Mindful Poetry

(Marie Rudzinsky) #61

So descriptive, I connected visually with this, thank you for sharing !

(Gail Zinberg) #62

A great Thanksgiving poem…

A QUIET LIFE by Brian Wormser

What a person desires in life
is a properly boiled egg.
This isn’t as easy as it seems.
There must be gas and a stove,
the gas requires pipelines, mastodon drills,
banks that dispense the lozenge of capital.
There must be a pot, the product of mines
and furnaces and factories,
of dim early mornings and night-owl shifts,
of women in kerchiefs and men with
sweat-soaked hair.
Then water, the stuff of clouds and skies
and God knows what causes it to happen.
There seems always too much or too little
of it and more pipelines, meters, pumping
stations, towers, tanks.
And salt-a miracle of the first order,
the ace in any argument for God.
Only God could have imagined from
nothingness the pang of salt.
Political peace too. It should be quiet
when one eats an egg. No political hoodlums
knocking down doors, no lieutenants who are
ticked off at their scheming girlfriends and
take it out on you, no dictators
posing as tribunes.
It should be quiet, so quiet you can hear
the chicken, a creature usually mocked as a type
of fool, a cluck chained to the chore of her body.
Listen, she is there, pecking at a bit of grain
that came from nowhere.

(Caroline De Vos) #63

I’m starting a mindful yoga class for unaccompanied teen refugees (14-18 years old) tonight at a Belgian Red Cross integration centre.

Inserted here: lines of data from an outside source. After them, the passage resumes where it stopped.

(** ** Claims about persistence in [/register] *)

(** C8, as the code has it.  When a [/register] request has passed the
    token and duplicate checks and writing the users file fails, the answer
    is 500 "Failed to save user" and the token stays in the Token Store, so
    that the same request succeeds on a retry whose write goes through.
    The handler writes nothing after the failed write: the file is what
    that write has left, and the stored users are as before whenever the
    failed write has left the file untouched.  In every [/register] run a
    token leaves the Token Store only together with a successful write of
    the directory. *)
Theorem register_persist_failure_keeps_token :
  (forall (o : Oracle) (name_f email_f token_f : option string) (w : World)
          (m : TokenEntry),
     Js.truthy name_f = true -> Js.truthy email_f = true ->
     Js.truthy token_f = true ->
     tokenStore w !! Js.str token_f = Some m ->
     tok_email m = Js.str email_f ->
     find_user (Js.str email_f) (readUsers_disk o (usersFile w)).1 = None ->
     write_throws o = true ->
     let r := run (register o name_f email_f token_f) w in
     let read := readUsers_disk o (usersFile w) in
     r.1 = save_failed /\ status r.1 = 500 /\
     tokenStore r.2 = tokenStore w /\ otpStore r.2 = otpStore w /\
     usersFile r.2 =
       left_by (write_leaves o)
         (read.1 ++ [new_user o (Js.str name_f) (Js.str email_f)])%list
         read.2 /\
     (write_leaves o = Untouched -> directory r.2 = directory w) /\
     (forall o' : Oracle,
        find_user (Js.str email_f) (readUsers_disk o' (usersFile r.2)).1 = None ->
        write_throws o' = false ->
        let r' := run (register o' name_f email_f token_f) r.2 in
        r'.1 = resp 200 (WithUser "Registered"
                          (new_user o' (Js.str name_f) (Js.str email_f))) /\
        tokenStore r'.2 !! Js.str token_f = None)) /\
  (forall (o : Oracle) (name_f email_f token_f : option string) (w : World)
          (T : string),
     let r := run (register o name_f email_f token_f) w in
     is_Some (tokenStore w !! T) -> tokenStore r.2 !! T = None ->
     write_throws o = false /\ T = Js.str token_f /\
     exists users,
       r.1 = resp 200 (WithUser "Registered"
                        (new_user o (Js.str name_f) (Js.str email_f))) /\
       usersFile r.2 =
         Document (users ++ [new_user o (Js.str name_f) (Js.str email_f)])%list).
Proof.
  split.
  - intros o name_f email_f token_f w m Hn He Ht Hm Heq Hfind Hthrow r read.
    subst r read.
    rewrite (register_valid_token o _ _ _ w Hn He Ht m Hm Heq).
    unfold after_token_check.
    pose proof (readUsers_disk_cases o (usersFile w)) as [_ Hdir].
    destruct (readUsers_disk o (usersFile w)) as [users d].
    simpl in Hfind, Hdir. rewrite Hfind, Hthrow. cbn [fst snd].
    do 4 (split; [reflexivity|]). split; [reflexivity|].
    split; [intros Hleft; unfold directory; simpl; rewrite Hleft; exact Hdir|].
    intros o' Hfind' Hok'.
    match goal with
    | |- context [run _ ?w'] =>
        rewrite (register_valid_token o' _ _ _ w' Hn He Ht m Hm Heq)
    end.
    unfold after_token_check.
    match goal with
    | |- context [readUsers_disk o' ?d'] =>
        destruct (readUsers_disk o' d') as [users' d'']
    end.
    simpl in Hfind'. rewrite Hfind', Hok'. cbn [fst snd].
    split; [reflexivity | apply lookup_delete_eq].
  - intros o name_f email_f token_f w T r [m Hm] Hgone.
    destruct (register_cases o name_f email_f token_f w)
      as [Hr|[Hr|(_ & _ & _ & _ & Hr)]]; fold r in Hr;
      try (rewrite Hr in Hgone; simpl in Hgone; congruence).
    rewrite Hr in Hgone |- *. unfold after_token_check in *.
    destruct (readUsers_disk o (usersFile w)) as [users d].
    destruct (find_user (Js.str email_f) users);
      [simpl in Hgone; congruence|].
    destruct (write_throws o); [simpl in Hgone; congruence|].
    simpl in Hgone. split; [reflexivity|]. split.
    + destruct (decide (Js.str token_f = T)) as [<-|Hne]; [reflexivity|].
      rewrite lookup_delete_ne in Hgone by exact Hne. congruence.
    + exists users. split; reflexivity.
Qed.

If anyone of you has some mindful poetry appropriate for that age I could use, I would be very happy to receive it.
Wishing you all the best,

(Lucas Irwin) #64

Ill just share a little something I wrote…


A tree may void it’s color, leaves fall upon the ground;

but trust me friend, come spring, life will again be found.

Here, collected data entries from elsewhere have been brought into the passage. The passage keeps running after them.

(** * Obsidian Kindle notes to Zotero: a shallow embedding of
      [obsidian_kindleNotes_to_zotero.py] and the properties of its
      synchronisation core.

    Conventions of the embedding:
    - a Python [str] is the list of its Unicode code points ([pystr]);
    - a value decoded from JSON, or any dynamically typed Python value the
      script handles, is a [pyval]; Python's [None] is [VNone];
    - code that may raise returns an [exc]; code that talks to the network,
      the file system or the console runs in the state monad [M] over a
      [World] that records every such action in its [trace]. *)

From Stdlib Require Import List ZArith NArith Bool Lia String Ascii.
Import ListNotations.

Set Implicit Arguments.
Set Warnings "-register-all,-abstract-large-number".

(* ================================================================== *)
(** ** Python strings *)
(* ================================================================== *)

Module PyStr.

Local Open Scope N_scope.

Definition pystr := list N.

(** A literal of the source, written as a Rocq string of ASCII characters. *)
Definition lit (s : string) : pystr := map N_of_ascii (list_ascii_of_string s).

Fixpoint str_eqb (a b : pystr) : bool :=
  match a, b with
  | [], [] => true
  | x :: a', y :: b' => N.eqb x y && str_eqb a' b'
  | _, _ => false
  end.

(** [str.isspace] of one character: the code points Python treats as
    whitespace, which [str.split()] and [str.strip()] use. *)
Definition is_space (c : N) : bool :=
  ((9 <=? c) && (c <=? 13)) || ((28 <=? c) && (c <=? 32))
  || (c =? 133) || (c =? 160) || (c =? 5760)
  || ((8192 <=? c) && (c <=? 8202))
  || (c =? 8232) || (c =? 8233) || (c =? 8239) || (c =? 8287) || (c =? 12288).

Definition space : N := 32.

(** [s.split()]: the maximal runs of non-whitespace characters. *)
Fixpoint str_split (s : pystr) : list pystr :=
  match s with
  | [] => []
  | c :: s' =>
      if is_space c then str_split s'
      else match s' with
           | [] => [[c]]
           | d :: _ =>
               if is_space d then [c] :: str_split s'
               else match str_split s' with
                    | w :: ws => (c :: w) :: ws
                    | [] => [[c]]
                    end
           end
  end.

(** [sep.join(ws)]. *)
Fixpoint str_join (sep : pystr) (ws : list pystr) : pystr :=
  match ws with
  | [] => []
  | [w] => w
  | w :: ws' => w ++ sep ++ str_join sep ws'
  end.

(** [s.strip()]. *)
Fixpoint lstrip (s : pystr) : pystr :=
  match s with
  | c :: s' => if is_space c then lstrip s' else s
  | [] => []
  end.

Definition strip (s : pystr) : pystr := rev (lstrip (rev (lstrip s))).

Fixpoint starts_with (p s : pystr) : bool :=
  match p, s with
  | [], _ => true
  | x :: p', y :: s' => N.eqb x y && starts_with p' s'
  | _ :: _, [] => false
  end.

(** [p in s] for strings. *)
Fixpoint contains (s p : pystr) : bool :=
  starts_with p s || match s with [] => false | _ :: s' => contains s' p end.

(** What follows the last occurrence of [sep] in [s], if [sep] occurs:
    [s.rsplit(sep, 1)[-1]] is this text, or [s] itself when [sep] is absent. *)
Fixpoint after_last (sep s : pystr) : option pystr :=
  match s with
  | [] => if starts_with sep [] then Some [] else None
  | _ :: s' =>
      match after_last sep s' with
      | Some t => Some t
      | None => if starts_with sep s then Some (skipn (List.length sep) s) else None
      end
  end.

Definition rsplit1_last (sep s : pystr) : pystr :=
  match after_last sep s with Some t => t | None => s end.

(** ASCII case folding, as [str.lower] acts on ASCII text. *)
Definition ascii_lower_cp (c : N) : N :=
  if (65 <=? c) && (c <=? 90) then c + 32 else c.

Definition ascii_lower (s : pystr) : pystr := map ascii_lower_cp s.

(** [string.punctuation + "“”‘’"], the characters [normalize_title] deletes. *)
Definition is_title_punct (c : N) : bool :=
  ((33 <=? c) && (c <=? 47)) || ((58 <=? c) && (c <=? 64))
  || ((91 <=? c) && (c <=? 96)) || ((123 <=? c) && (c <=? 126))
  || (c =? 8220) || (c =? 8221) || (c =? 8216) || (c =? 8217).

(** [s.translate(str.maketrans("", "", string.punctuation + "“”‘’"))]. *)
Definition translate_delete (s : pystr) : pystr :=
  filter (fun c => negb (is_title_punct c)) s.

(** A reading of plain decimal text, used where an example needs an
    instance of [int]: the value of a non-empty run of at most 4300 ASCII
    digits, [None] for any other text.  On the texts it accepts it gives
    the integer that [int] gives. *)
Definition digit_of (c : N) : option Z :=
  if (48 <=? c) && (c <=? 57) then Some (Z.of_N c - 48)%Z else None.

Fixpoint digits_val (acc : Z) (s : pystr) : option Z :=
  match s with
  | [] => Some acc
  | c :: s' =>
      match digit_of c with
      | Some d => digits_val (10 * acc + d)%Z s'
      | None => None
      end
  end.

Definition ascii_int (s : pystr) : option Z :=
  match s with
  | [] => None
  | _ => if (List.length s <=? 4300)%nat then digits_val 0 s else None
  end.

End PyStr.

Import PyStr.

(* ================================================================== *)
(** ** Normalizer (source lines 131-144) *)
(* ================================================================== *)

(** A word as [str.split()] produces them: non-empty, free of whitespace. *)
Definition wordlike (w : pystr) : Prop :=
  w <> [] /\ forallb (fun c => negb (is_space c)) w = true.

Section Normalizer.

(** [str.lower]: Unicode case mapping is a table of the interpreter, not of
    the script; the functions below take it as a parameter. *)
Variable lower : pystr -> pystr.

(** Lines 132-135. *)
Definition normalize_title (s : pystr) : pystr :=
  match s with
  | [] => []
  | _ => str_join [space] (str_split (translate_delete (lower s)))
  end.

(** Lines 137-139. *)
Definition normalize_author (s : pystr) : pystr :=
  match s with
  | [] => []
  | _ => str_join [space] (str_split (lower s))
  end.

(** Lines 141-144, with the module constant [ONLY_TITLES] as an argument. *)
Definition title_matches_filters (only_titles : list pystr) (title : pystr) : bool :=
  match only_titles with
  | [] => true
  | _ => existsb (fun substr => contains (lower title) (lower substr)) only_titles
  end.

End Normalizer.

(* ================================================================== *)
(** ** Fingerprinter (source lines 304-307): UTF-8 and MD5 *)
(* ================================================================== *)

Module Digest.

Local Open Scope Z_scope.

(** [s.encode("utf-8")] on a string without surrogate code points (text read
    from a UTF-8 file has none). *)
Definition utf8_cp (c : N) : list Z :=
  let z := Z.of_N c in
  if z <? 0x80 then [z]
  else if z <? 0x800 then
    [Z.lor 0xC0 (Z.shiftr z 6); Z.lor 0x80 (Z.land z 0x3F)]
  else if z <? 0x10000 then
    [Z.lor 0xE0 (Z.shiftr z 12);
     Z.lor 0x80 (Z.land (Z.shiftr z 6) 0x3F);
     Z.lor 0x80 (Z.land z 0x3F)]
  else
    [Z.lor 0xF0 (Z.shiftr z 18);
     Z.lor 0x80 (Z.land (Z.shiftr z 12) 0x3F);
     Z.lor 0x80 (Z.land (Z.shiftr z 6) 0x3F);
     Z.lor 0x80 (Z.land z 0x3F)].

Definition utf8 (s : pystr) : list Z := flat_map utf8_cp s.

(** 32-bit words as [Z] reduced modulo [2^32]. *)
Definition w32 (x : Z) : Z := x mod 0x100000000.
Definition add32 (x y : Z) : Z := w32 (x + y).
Definition not32 (x : Z) : Z := Z.lxor x 0xFFFFFFFF.
Definition rotl32 (x n : Z) : Z :=
  Z.lor (w32 (Z.shiftl x n)) (Z.shiftr x (32 - n)).

Definition md5_K : list Z :=
  [0xd76aa478; 0xe8c7b756; 0x242070db; 0xc1bdceee;
   0xf57c0faf; 0x4787c62a; 0xa8304613; 0xfd469501;
   0x698098d8; 0x8b44f7af; 0xffff5bb1; 0x895cd7be;
   0x6b901122; 0xfd987193; 0xa679438e; 0x49b40821;
   0xf61e2562; 0xc040b340; 0x265e5a51; 0xe9b6c7aa;
   0xd62f105d; 0x02441453; 0xd8a1e681; 0xe7d3fbc8;
   0x21e1cde6; 0xc33707d6; 0xf4d50d87; 0x455a14ed;
   0xa9e3e905; 0xfcefa3f8; 0x676f02d9; 0x8d2a4c8a;
   0xfffa3942; 0x8771f681; 0x6d9d6122; 0xfde5380c;
   0xa4beea44; 0x4bdecfa9; 0xf6bb4b60; 0xbebfbc70;
   0x289b7ec6; 0xeaa127fa; 0xd4ef3085; 0x04881d05;
   0xd9d4d039; 0xe6db99e5; 0x1fa27cf8; 0xc4ac5665;
   0xf4292244; 0x432aff97; 0xab9423a7; 0xfc93a039;
   0x655b59c3; 0x8f0ccc92; 0xffeff47d; 0x85845dd1;
   0x6fa87e4f; 0xfe2ce6e0; 0xa3014314; 0x4e0811a1;
   0xf7537e82; 0xbd3af235; 0x2ad7d2bb; 0xeb86d391].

A tree may drop some branches, result of weathered storm;

but nothing time and sustenance can’t bring back to it’s norm.

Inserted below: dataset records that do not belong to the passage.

(** X8. A restart goes on where the last run stopped. When a run that
    started well is stopped after [n] turns and the program is started
    again on the file system it left, line 4 succeeds again, creates
    nothing and truncates nothing, and after [m] turns of the second run
    the destination holds what it held before the first run, then the [n]
    lines of the first run, then the [m] lines of the second. *)
Theorem restart_continues_the_file
    (env1 env2 : Env) (fs fs1 : FS) (n m : nat) :
  open_append LOG_FILE fs = inr fs1 ->
  exists w1 w2,
    after_cycles env1 n fs = Some (Running L9_debug w1)
    /\ open_append LOG_FILE (w_fs w1) = inr (w_fs w1)
    /\ after_cycles env2 m (w_fs w1) = Some (Running L9_debug w2)
    /\ read_text LOG_FILE (w_fs w2)
       = read_text LOG_FILE fs
         +:+ unlines (map (fun k => template (formatTime env1 (clock env1 k))
                                             "WARNING" WARN_MSG) (seq 0 n))
         +:+ unlines (map (fun k => template (formatTime env2 (clock env2 k))
                                             "WARNING" WARN_MSG) (seq 0 m)).
Proof.
  intros H.
  destruct (open_append_ready _ _ _ H) as (Hdir & Hfile).
  set (w1 := loop_world env1 fs1 n).
  assert (Hre : open_append LOG_FILE (w_fs w1) = inr (w_fs w1)).
  { apply reopen.
    - simpl. now rewrite fold_write_line_dirs.
    - simpl. now apply fold_write_line_ready. }
  exists w1, (loop_world env2 (w_fs w1) m).
  split; [now apply run_ok|]. split; [exact Hre|].
  split; [now apply run_ok|].
  rewrite (loop_text env2 (w_fs w1) (w_fs w1) m Hre).
  unfold w1. rewrite (loop_text env1 fs fs1 n H).
  now rewrite append_assoc.
Qed.

End Restart.

(** ** The further properties on concrete hosts *)

Section MoreHosts.

(** An ERROR call in the configured world of a fresh host is written. *)
Lemma configured_logger_filters_by_level_witness :
  w_root (loop_world steady_env fresh_fs_opened 0) = configured
  /\ exists w',
       log steady_env ERROR "disk is full" (loop_world steady_env fresh_fs_opened 0)
       = Done tt w'
       /\ read_text LOG_FILE (w_fs w')
          = template "2023-11-14 22:13:20,123" "ERROR" "disk is full" +:+ NL.
Proof.
  split; [reflexivity|].
  eexists. split.
  - exact (configured_logger_filters_by_level steady_env
             (loop_world steady_env fresh_fs_opened 0) ERROR "disk is full" eq_refl).
  - vm_compute. reflexivity.
Defined.

Lemma run_is_open_then_turns_witness :
  open_append LOG_FILE fresh_fs = inr fresh_fs_opened
  /\ exists w,
       after_cycles steady_env 2 fresh_fs = Some (Running L9_debug w)
       /\ w_reads w = 2%nat
       /\ total_sleep (w_trace w) = 6.
Proof.
  split; [exact fresh_fs_opens|].
  destruct (run_is_open_then_turns steady_env fresh_fs fresh_fs_opened 2 fresh_fs_opens)
    as (w & H1 & _ & Hr & _ & Hs).
  exists w. split; [exact H1|]. split; [exact Hr | exact Hs].
Defined.

Lemma formatted_record_reads_back_witness :
  all_chars Json.plain_char "disk is full" = true
  /\ exists line,
       format steady_env FORMAT
         {| r_name := "root"; r_levelno := ERROR; r_msg := "disk is full";
            r_created := 1700000000123 |} = Some line
       /\ line_message line = Some "disk is full"%string.
Proof.
  split; [reflexivity|].
  destruct (formatted_record_reads_back steady_env
              {| r_name := "root"; r_levelno := ERROR; r_msg := "disk is full";
                 r_created := 1700000000123 |} eq_refl)
    as (line & Hf & _ & _ & _ & Hm & _).
  exists line. split; [exact Hf | exact Hm].
Defined.

Lemma steady_env_civil (k : nat) :
  (k < 2)%nat ->
  0 <= clock steady_env k
  /\ civil_time (localtime steady_env (Z.quot (clock steady_env k) 1000)) = true.
Proof.
  intros Hk. destruct k as [|[|k]]; [split; [simpl; lia | vm_compute; reflexivity]..|lia].
Defined.

Lemma lines_have_fixed_width_witness :
  open_append LOG_FILE fresh_fs = inr fresh_fs_opened
  /\ exists w,
       after_cycles steady_env 2 fresh_fs = Some (Running L9_debug w)
       /\ String.length (read_text LOG_FILE (w_fs w)) = 210%nat.
Proof.
  split; [exact fresh_fs_opens|].
  destruct (lines_have_fixed_width steady_env fresh_fs fresh_fs_opened 2
              fresh_fs_opens steady_env_civil)
    as (w & H1 & _ & Hlen).
  exists w. split; [exact H1 | exact Hlen].
Defined.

A tree may rupture at it’s trunk and crash to the earth’s floor;

but resurrect, the tree still may, sprouting from it’s core.

A tree will overcome most anything, returning much the same;

for it’s roots define its essence and no time’s squandered casting blame.

-Lucas G. Irwin

(Anamaria Whitmer Jacobsson) #65

Almost a koan in it’s paradoxal effect; I do love
Kobayashi Issa’s Classic Haiku

"If my grumbling wife
were still alive I just
might enjoy tonight’s moon.”

(Ellen Schellinger) #66

Just in time to greet the winter winds dancing across the prairie, I was intorduced to this poem by Wallace Stevens.

The Snowman


One must have a mind of winter
To regard the frost and the boughs
Of the pine-trees crusted with snow;

And have been cold a long time
To behold the junipers shagged with ice,
The spruces rough in the distant glitter

Of the January sun; and not to think
Of any misery in the sound of the wind,
In the sound of a few leaves,

Which is the sound of the land
Full of the same wind
That is blowing in the same bare place

For the listener, who listens in the snow,
And, nothing himself, beholds
Nothing that is not there and the nothing that is.

Thanks to all that post poetry here for all of us to share and pass on.

(Piero Falci) #67

The Generosity of Sharing One’s Pain
The Generosity of Sharing One’s Pain

Thank you for sharing your pain
And for taking me to that place I have prohibited myself from visiting
That place where my sadness resides

Thank you for sharing your pain
And for allowing me to shed tears with you
Not only for your suffering, but also for mine

Thank you for letting your pain out
And for revealing a escape route for my own
And for sharing your story, ‘cause it’s my story too
And for reminding me that, in the end
We are all the same on this never-ending journey of change

Thank you for sharing your pain
And for reminding me that although this being human is not easy
I can find great consolation in knowing that I am not alone
That, in the most silent of all silences, we hold each other in love
And that is enough
That is enough

~ Piero Falci

Petaluma, California

February 7, 2017

Dedicated to all those gardeners who plant seeds of mindfulness

(Barney Bilello) #68

My first posting…Hope you all enjoy!

Wendell Berry: Words

What is one to make of a life given to putting things into words, saying them, writing them down? Is there a world beyond words? There is. But don’t start, don’t go on about the tree unqualified, standing in light that shines to time’s end beyond its summoning name. Don’t praise the speechless starlight, the unspeakable dawn. Just stop.

Well, we can stop for a while, if we try hard enough, if we are lucky. We can sit still, keep silent, let the phoebe, the sycamore, the river, the stone call themselves by whatever they call themselves, their own sounds, their own silence, and thus may know for a moment the nearness of the world, its vastness, its vast variousness, far and near, which only silence knows. And then we must call all things by name out of the silence again to be with us, or die of namelessness.

(Gerri January) #69

Delightful! Thank you very much for posting such a poem. Opens to the oneness of all.